§ **GOAL OF THE EXERCISE**: Return the following from the records below: each line, word for word, starting with the line that contains "(** ** Python and NumPy primitives *)" and going on through the line that contains "#[global] Arguments Err", with nothing outside that range.

§ **Records from a dataset**:
(** One turn of a lane's loop: it claims the next index, and either
    suspends in the call for the item there or, past the end, returns. *)
Lemma advance_run index w :
  exists lane w',
    advance begin_ items index w = Returned (S index, lane) w'
    /\ laneAt origin items index lane.
Proof.
  unfold advance, laneAt. destruct (items !! index) as [item|] eqn:Hi.
  - destruct (begin_total item w) as (p & w' & Hb & Ho).
    unfold Eff.tryCatch, Eff.bind. rewrite Hb. unfold Eff.ret.
    exists (Waiting index p), w'. split; [reflexivity|].
    right. now exists p, item.
  - exists Finished, w. split; [reflexivity|]. now left.
Qed.

Lemma inv_spawn index results ls lane :
  PoolInv origin post items {| index := index; results := results; lanes := ls |} ->
  laneAt origin items index lane ->
  PoolInv origin post items
    {| index := S index; results := results; lanes := ls ++ [lane] |}.
Proof.
  intros [Hlen Hcl Hw Hnf] Hlane; simpl in *.
  constructor; simpl.
  - exact Hlen.
  - intros i item Hi Hlt.
    destruct (Nat.eq_dec i index) as [->|Hne].
    + right. destruct Hlane as [[Hnone _]|(p & it & -> & _)]; [congruence|].
      exists (List.length ls), p. apply lookup_snoc_Some. now right.
    + destruct (Hcl i item Hi) as [Hdone|(j & p & Hj)]; [lia | now left |].
      right. exists j, p. apply lookup_snoc_Some. left.
      split; [now apply lookup_lt_Some in Hj | exact Hj].
  - intros j c p Hj. apply lookup_snoc_Some in Hj as [[_ Hj]|[_ Hj]].
    + now apply Hw with j.
    + destruct Hlane as [[_ ->]|(p' & it & -> & Hi & Ho)]; [discriminate|].
      injection Hj as <- <-. now exists it.
  - intros j e Hj. apply lookup_snoc_Some in Hj as [[_ Hj]|[_ Hj]].
    + now apply (Hnf j e).
    + destruct Hlane as [[_ ->]|(p' & it & -> & _)]; discriminate.
Qed.

Lemma inv_step pool j c p r lane :
  PoolInv origin post items pool ->
  lanes pool !! j = Some (Waiting c p) ->
  (forall item, origin p item -> post item r) ->
  laneAt origin items (index pool) lane ->
  PoolInv origin post items
    {| index := S (index pool);
       results := <[c := Some r]> (results pool);
       lanes := <[j := lane]> (lanes pool) |}.
Proof.
  intros [Hlen Hcl Hw Hnf] Hj Hr Hlane.
  destruct (Hw _ _ _ Hj) as (it & Hc & Ho).
  assert (Hjlt : (j < List.length (lanes pool))%nat) by now apply lookup_lt_Some in Hj.
  constructor; simpl.
  - now rewrite length_insert.
  - intros i item Hi Hlt.
    destruct (Nat.eq_dec i c) as [->|Hne].
    + left. exists r. split.
      * apply list_lookup_insert_eq. rewrite Hlen. now apply lookup_lt_Some in Hc.
      * rewrite Hc in Hi. injection Hi as <-. now apply Hr.
    + destruct (Nat.eq_dec i (index pool)) as [->|Hni].
      * right. destruct Hlane as [[Hnone _]|(p' & it' & -> & _)]; [congruence|].
        exists j, p'. now apply list_lookup_insert_eq.
      * destruct (Hcl i item Hi) as [(r' & Hdone & Hp)|(j' & p' & Hj')]; [lia| |].
        -- left. exists r'. split; [|exact Hp].
           rewrite list_lookup_insert_ne by congruence. exact Hdone.
        -- right. exists j', p'.
           rewrite list_lookup_insert_ne; [exact Hj'|].
           intros ->. rewrite Hj in Hj'. congruence.
  - intros j' c' p' Hj'.
    apply list_lookup_insert_Some in Hj' as [(_ & Heq & _)|(_ & Hold)].
    + destruct Hlane as [[_ ->]|(q & it' & -> & Hi & Ho')]; [discriminate|].
      injection Heq as <- <-. now exists it'.
    + now apply Hw with j'.
  - intros j' e Hj'.
    apply list_lookup_insert_Some in Hj' as [(_ & Heq & _)|(_ & Hold)].
    + destruct Hlane as [[_ ->]|(q & it' & -> & _)]; discriminate.
    + now apply (Hnf j' e).
Qed.

Lemma workLeft_spawn index results ls lane :
  laneAt origin items index lane ->
  workLeft items {| index := S index; results := results; lanes := ls ++ [lane] |}
  = workLeft items {| index := index; results := results; lanes := ls |}.
Proof.
  unfold workLeft; simpl. rewrite waitingFrom_snoc.
  intros [[Hnone ->]|(p & it & -> & Hi & _)].
  - apply lookup_ge_None in Hnone. lia.
  - apply lookup_lt_Some in Hi. lia.
Qed.

Lemma workLeft_step pool j c p r lane :
  lanes pool !! j = Some (Waiting c p) ->
  laneAt origin items (index pool) lane ->
  S (workLeft items {| index := S (index pool);
                       results := <[c := Some r]> (results pool);
                       lanes := <[j := lane]> (lanes pool) |})
  = workLeft items pool.
Proof.
  unfold workLeft; simpl. intros Hj Hlane.
  pose proof (waitingFrom_insert 0 _ _ _ _ lane Hj) as Hw.
  destruct Hlane as [[Hnone ->]|(q & it & -> & Hi & _)].
  - apply lookup_ge_None in Hnone. lia.
  - apply lookup_lt_Some in Hi. lia.
Qed.

Lemma spawn_run n : forall index results started w,
  PoolInv origin post items {| index := index; results := results; lanes := started |} ->
  exists index' ls w',
    spawn begin_ items n index started w = Returned (index', ls) w'
    /\ PoolInv origin post items {| index := index'; results := results; lanes := ls |}
    /\ workLeft items {| index := index'; results := results; lanes := ls |}
       = workLeft items {| index := index; results := results; lanes := started |}
    /\ ((1 <= n)%nat
          \/ notStalled items {| index := index; results := results; lanes := started |} ->
        notStalled items {| index := index'; results := results; lanes := ls |}).
Proof.
  induction n as [|n IH]; intros index results started w Hinv.
  - exists index, started, w. simpl.
    split; [reflexivity|]. split; [exact Hinv|]. split; [reflexivity|].
    intros [H|H]; [lia | exact H].
  - simpl. unfold Eff.bind.
    destruct (advance_run index w) as (lane & w1 & Hadv & Hlane).
    rewrite Hadv. simpl fst; simpl snd.
    destruct (IH (S index) results (started ++ [lane]) w1
                (inv_spawn _ _ _ _ Hinv Hlane))
      as (index' & ls & w' & Hrun & Hinv' & Hwork & Hstall).
    exists index', ls, w'. split; [exact Hrun|]. split; [exact Hinv'|].
    split; [rewrite Hwork; now apply workLeft_spawn|].
    intros _. apply Hstall. right.
    unfold notStalled; simpl.
    destruct Hlane as [[Hnone ->]|(p & it & -> & Hi & _)].
    + right. apply lookup_ge_None in Hnone. lia.
    + left. intros Hnil.
      pose proof (waitingFrom_snoc 0 started (Waiting index p)) as Hs.
      rewrite Hnil in Hs. simpl in Hs. lia.
Qed.

Variable sched : nat -> nat.

Lemma drive_S fuel step pool :
  drive begin_ resume (S fuel) sched step items pool
  = match firstFailure (lanes pool) with
    | Some e => Eff.throw e
    | None =>
        match waitingFrom 0 (lanes pool) with
        | [] => Eff.ret (results pool)
        | first :: others =>
            let '(j, current, p) :=
              List.nth (sched step mod S (List.length others)) (first :: others) first in
            Eff.bind
              (Eff.tryCatch
                 (Eff.bind (resume p) (fun r =>
                  Eff.bind (advance begin_ items (index pool)) (fun st =>
                  Eff.ret {| index := fst st;
                             results := <[current := Some r]> (results pool);
                             lanes := <[j := snd st]> (lanes pool) |})))
                 (fun e =>
                    Eff.ret {| index := index pool;
                               results := results pool;
                               lanes := <[j := Failed e]> (lanes pool) |}))
              (drive begin_ resume fuel sched (S step) items)
        end
    end.
Proof. reflexivity. Qed.
(** * storage1d: a 1D multi-node stratified storage tank

    A shallow embedding of [storage1d.py] ([TankConfig.validate] and
    [simulate_stratified_tank]) together with the properties its
    specification states about it.

    Conventions of the embedding:
    - Python [int] is [Z]; Python/NumPy [float] is modelled by the exact
      rationals [Q] (the properties below are the exact-arithmetic ones;
      rounding, infinities and NaN are outside the model).  Numbers are
      compared with [==] ([Qeq]) wherever arithmetic is involved.  What
      rounding does to the properties that bound or order temperatures is
      shown on the same code over binary64 (module [Binary64], on the
      kernel's floating-point numbers);
    - a 1D [ndarray] is a [list Q], a 2D one a list of rows; the inputs
      are lists, so [_ensure_1d] and [_as_scalar] have nothing to do
      (the call on arrays of any shape, with these two utilities, is
      [simulate_arrays] further down);
    - an exception is a value of [error]; code that can raise lives in the
      [result] monad;
    - [exec_time_s] (wall-clock time) is not part of the model. *)

From Stdlib Require Import ZArith QArith Qabs Qminmax Qround Lqa Lia String.
From Stdlib Require PrimFloat.
From stdpp Require Import base list.

Local Open Scope Q_scope.

(** ** Python and NumPy primitives *)

Module Py.

(** The source raises [ValueError] from three places; the constructors
    record which one, following the taxonomy of the specification:
    [TankConfig.validate] ([InvalidConfiguration]), [_check_len] and the
    shape test on [T_init] ([DimensionMismatch]), and NumPy's own shape
    check on an assignment ([BroadcastError]).  [IndexError] is Python's. *)
Inductive error :=
| InvalidConfiguration (msg : string)
| DimensionMismatch (name : string) (expected got : Z)
| BroadcastError
| IndexError.

Inductive result (A : Type) :=
| Ok (a : A)
| Err (e : error).
#[global] Arguments Ok {A} a.
#[global] Arguments Err {A} e.

#[global] Instance result_ret : MRet result := fun A a => Ok a.
#[global] Instance result_bind : MBind result := fun A B f m =>
  match m with Ok a => f a | Err e => Err e end.

Definition is_Ok {A} (r : result A) : bool :=
  match r with Ok _ => true | Err _ => false end.

(** [x < y] on floats. *)
Definition Qltb (x y : Q) : bool := negb (Qle_bool y x).

(** [min(a, b)]: Python returns [b] only when [b < a]. *)
Definition py_min (a b : Q) : Q := if Qltb b a then b else a.

(** [len(l)] *)
Definition len {A} (l : list A) : Z := Z.of_nat (length l).

(** An index as Python resolves it: a negative one counts from the end. *)
Definition norm_index (n i : Z) : Z := if (i <? 0)%Z then (i + n)%Z else i.

Definition in_bounds (n j : Z) : bool := ((0 <=? j) && (j <? n))%Z.

(** [l[i]] *)
Definition getitem {A} (l : list A) (i : Z) : result A :=
  let j := norm_index (len l) i in
  if in_bounds (len l) j then
    match l !! Z.to_nat j with
    | Some x => Ok x
    | None => Err IndexError
    end
  else Err IndexError.

(** [l[i] = v] *)
Definition setitem {A} (l : list A) (i : Z) (v : A) : result (list A) :=
  let j := norm_index (len l) i in
  if in_bounds (len l) j then Ok (<[Z.to_nat j := v]> l)
  else Err IndexError.

(** A slice bound as Python clips it. *)
Definition clip_index (n i : Z) : Z :=
  if (i <? 0)%Z then Z.max (i + n) 0 else Z.min i n.

(** [l[start:stop]]; [stop = None] is an omitted bound. *)
Definition slice {A} (l : list A) (start : Z) (stop : option Z) : list A :=
  let a := clip_index (len l) start in
  let b := from_option (clip_index (len l)) (len l) stop in
  take (Z.to_nat (b - a)) (drop (Z.to_nat a) l).

(** [l[start:stop] = vs] for an array [vs] of the slice's shape. *)
Definition set_slice {A} (l : list A) (start : Z) (stop : option Z)
    (vs : list A) : result (list A) :=
  let a := clip_index (len l) start in
  let b := Z.max a (from_option (clip_index (len l)) (len l) stop) in
  if (len vs =? b - a)%Z then
    Ok (take (Z.to_nat a) l ++ vs ++ drop (Z.to_nat b) l)
  else Err BroadcastError.

(** [T[i, :] = row] on a 2D array. *)
Definition set_row (T : list (list Q)) (i : Z) (row : list Q)
    : result (list (list Q)) :=
  old ← getitem T i;
  if (len row =? len old)%Z then setitem T i row else Err BroadcastError.

(** [np.zeros(n)] and [np.empty((rows, cols))].  NumPy leaves the
    contents of the latter unspecified; zero stands for them here, and
    [simulate_stratified_tank] overwrites every row before reading it. *)
Definition np_zeros (n : Z) : list Q := replicate (Z.to_nat n) 0.
Definition np_empty (rows cols : Z) : list (list Q) :=
  replicate (Z.to_nat rows) (replicate (Z.to_nat cols) 0).

(** [np.sum] *)
Definition np_sum (l : list Q) : Q := foldr Qplus 0 l.

(** [range(a, b)] and [range(a, b, -1)] *)
Definition range (a b : Z) : list Z := seqZ a (b - a).
Definition range_down (a b : Z) : list Z :=
  (fun k => (a - k)%Z) <$> seqZ 0 (a - b).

§ **RESULT FOR THIS EXERCISE**:
(** ** Python and NumPy primitives *)

Module Py.

(** The source raises [ValueError] from three places; the constructors
    record which one, following the taxonomy of the specification:
    [TankConfig.validate] ([InvalidConfiguration]), [_check_len] and the
    shape test on [T_init] ([DimensionMismatch]), and NumPy's own shape
    check on an assignment ([BroadcastError]).  [IndexError] is Python's. *)
Inductive error :=
| InvalidConfiguration (msg : string)
| DimensionMismatch (name : string) (expected got : Z)
| BroadcastError
| IndexError.

Inductive result (A : Type) :=
| Ok (a : A)
| Err (e : error).
#[global] Arguments Ok {A} a.
#[global] Arguments Err {A} e.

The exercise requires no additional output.